What to do: Using the data beneath this instruction, retype only the lines from the one that contains "(** The [for" down to the one that contains "Definition validate_command (command", both included, exactly as they appear.

Records from a collection:
··········

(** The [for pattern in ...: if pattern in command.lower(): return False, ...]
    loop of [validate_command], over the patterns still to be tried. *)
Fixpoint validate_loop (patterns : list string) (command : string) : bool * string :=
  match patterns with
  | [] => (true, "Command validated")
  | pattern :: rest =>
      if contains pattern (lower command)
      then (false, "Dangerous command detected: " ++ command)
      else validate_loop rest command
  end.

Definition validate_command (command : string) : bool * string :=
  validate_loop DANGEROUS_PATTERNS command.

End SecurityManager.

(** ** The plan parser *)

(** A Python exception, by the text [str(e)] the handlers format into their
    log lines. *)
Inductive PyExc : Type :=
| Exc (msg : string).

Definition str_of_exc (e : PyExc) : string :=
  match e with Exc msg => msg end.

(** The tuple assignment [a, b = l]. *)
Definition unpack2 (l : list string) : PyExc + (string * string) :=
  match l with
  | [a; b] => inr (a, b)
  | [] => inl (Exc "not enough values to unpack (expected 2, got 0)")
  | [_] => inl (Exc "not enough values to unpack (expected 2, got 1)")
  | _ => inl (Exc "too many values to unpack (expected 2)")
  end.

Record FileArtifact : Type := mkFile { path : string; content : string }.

··········

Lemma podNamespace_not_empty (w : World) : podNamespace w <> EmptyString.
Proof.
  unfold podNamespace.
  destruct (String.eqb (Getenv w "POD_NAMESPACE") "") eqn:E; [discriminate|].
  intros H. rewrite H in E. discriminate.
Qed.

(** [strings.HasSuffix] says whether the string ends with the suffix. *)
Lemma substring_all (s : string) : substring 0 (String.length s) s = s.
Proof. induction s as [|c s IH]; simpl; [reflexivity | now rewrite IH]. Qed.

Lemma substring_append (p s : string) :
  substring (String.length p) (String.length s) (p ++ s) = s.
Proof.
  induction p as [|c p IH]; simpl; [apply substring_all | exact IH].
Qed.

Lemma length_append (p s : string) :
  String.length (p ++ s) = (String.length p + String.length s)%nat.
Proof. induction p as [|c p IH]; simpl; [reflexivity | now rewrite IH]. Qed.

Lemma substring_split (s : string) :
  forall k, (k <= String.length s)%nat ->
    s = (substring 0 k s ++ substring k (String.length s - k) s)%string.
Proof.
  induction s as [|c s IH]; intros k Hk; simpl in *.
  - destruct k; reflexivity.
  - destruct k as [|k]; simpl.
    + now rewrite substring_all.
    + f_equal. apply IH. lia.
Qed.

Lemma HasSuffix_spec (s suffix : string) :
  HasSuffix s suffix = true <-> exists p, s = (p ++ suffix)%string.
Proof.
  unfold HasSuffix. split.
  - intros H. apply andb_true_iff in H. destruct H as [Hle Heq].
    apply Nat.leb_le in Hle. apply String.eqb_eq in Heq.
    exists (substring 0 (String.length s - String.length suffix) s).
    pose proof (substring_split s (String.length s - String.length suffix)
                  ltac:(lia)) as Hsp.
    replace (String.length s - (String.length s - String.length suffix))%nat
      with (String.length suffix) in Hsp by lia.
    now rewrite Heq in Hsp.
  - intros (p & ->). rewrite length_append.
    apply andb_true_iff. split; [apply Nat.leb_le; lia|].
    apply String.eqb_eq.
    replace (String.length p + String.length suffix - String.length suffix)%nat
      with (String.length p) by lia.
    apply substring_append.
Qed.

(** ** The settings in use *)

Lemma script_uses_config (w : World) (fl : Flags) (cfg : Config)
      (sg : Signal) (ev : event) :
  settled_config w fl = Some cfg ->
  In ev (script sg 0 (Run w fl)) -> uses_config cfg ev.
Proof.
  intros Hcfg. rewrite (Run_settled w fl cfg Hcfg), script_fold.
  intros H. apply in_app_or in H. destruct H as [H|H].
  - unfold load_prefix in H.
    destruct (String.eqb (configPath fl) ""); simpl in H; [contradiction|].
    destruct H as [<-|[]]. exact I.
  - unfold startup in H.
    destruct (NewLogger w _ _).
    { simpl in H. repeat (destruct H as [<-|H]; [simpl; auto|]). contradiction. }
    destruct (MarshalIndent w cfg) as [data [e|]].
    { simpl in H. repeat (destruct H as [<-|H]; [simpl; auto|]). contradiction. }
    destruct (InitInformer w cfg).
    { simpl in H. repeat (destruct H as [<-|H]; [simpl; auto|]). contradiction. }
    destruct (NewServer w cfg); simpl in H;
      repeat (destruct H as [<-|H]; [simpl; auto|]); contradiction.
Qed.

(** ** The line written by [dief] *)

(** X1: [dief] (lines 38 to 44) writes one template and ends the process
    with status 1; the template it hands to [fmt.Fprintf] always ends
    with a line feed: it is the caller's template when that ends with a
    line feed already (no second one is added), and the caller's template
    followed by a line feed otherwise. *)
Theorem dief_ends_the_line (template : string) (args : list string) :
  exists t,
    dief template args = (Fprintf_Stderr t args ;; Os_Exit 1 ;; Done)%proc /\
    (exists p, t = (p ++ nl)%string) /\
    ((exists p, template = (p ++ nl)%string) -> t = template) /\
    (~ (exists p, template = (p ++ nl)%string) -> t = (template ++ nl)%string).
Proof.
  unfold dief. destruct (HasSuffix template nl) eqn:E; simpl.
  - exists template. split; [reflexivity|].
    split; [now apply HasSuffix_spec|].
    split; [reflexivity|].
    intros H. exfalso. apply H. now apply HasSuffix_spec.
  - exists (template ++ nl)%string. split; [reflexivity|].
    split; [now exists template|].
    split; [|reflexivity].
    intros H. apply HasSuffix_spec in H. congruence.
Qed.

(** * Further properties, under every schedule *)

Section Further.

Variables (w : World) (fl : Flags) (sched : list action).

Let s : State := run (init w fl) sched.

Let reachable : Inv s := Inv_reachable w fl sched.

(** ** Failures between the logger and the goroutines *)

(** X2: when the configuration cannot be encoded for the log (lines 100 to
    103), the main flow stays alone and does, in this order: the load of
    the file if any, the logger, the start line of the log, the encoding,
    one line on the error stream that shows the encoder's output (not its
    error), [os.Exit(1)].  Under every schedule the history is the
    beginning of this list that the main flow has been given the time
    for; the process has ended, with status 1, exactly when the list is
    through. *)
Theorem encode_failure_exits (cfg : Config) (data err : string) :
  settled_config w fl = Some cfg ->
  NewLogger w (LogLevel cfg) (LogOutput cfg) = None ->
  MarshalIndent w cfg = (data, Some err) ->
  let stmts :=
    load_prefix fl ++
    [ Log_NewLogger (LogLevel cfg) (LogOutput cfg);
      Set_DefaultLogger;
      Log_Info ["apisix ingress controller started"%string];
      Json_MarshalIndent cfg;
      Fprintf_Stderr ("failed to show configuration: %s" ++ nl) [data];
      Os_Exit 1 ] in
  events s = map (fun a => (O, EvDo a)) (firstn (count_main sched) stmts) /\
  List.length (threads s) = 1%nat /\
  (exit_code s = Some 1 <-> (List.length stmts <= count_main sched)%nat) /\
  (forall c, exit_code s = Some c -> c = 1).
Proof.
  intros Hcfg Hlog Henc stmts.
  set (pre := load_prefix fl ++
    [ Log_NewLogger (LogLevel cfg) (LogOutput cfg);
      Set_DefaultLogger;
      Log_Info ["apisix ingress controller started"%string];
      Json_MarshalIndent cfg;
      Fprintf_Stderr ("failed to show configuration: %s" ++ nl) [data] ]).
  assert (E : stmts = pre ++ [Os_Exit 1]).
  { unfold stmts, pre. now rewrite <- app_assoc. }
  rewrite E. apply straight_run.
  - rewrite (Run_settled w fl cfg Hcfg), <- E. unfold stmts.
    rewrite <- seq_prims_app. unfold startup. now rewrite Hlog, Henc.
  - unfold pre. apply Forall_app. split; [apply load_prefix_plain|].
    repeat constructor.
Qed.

··········

Written response:
(** The [for pattern in ...: if pattern in command.lower(): return False, ...]
    loop of [validate_command], over the patterns still to be tried. *)
Fixpoint validate_loop (patterns : list string) (command : string) : bool * string :=
  match patterns with
  | [] => (true, "Command validated")
  | pattern :: rest =>
      if contains pattern (lower command)
      then (false, "Dangerous command detected: " ++ command)
      else validate_loop rest command
  end.

Definition validate_command (command : string) : bool * string :=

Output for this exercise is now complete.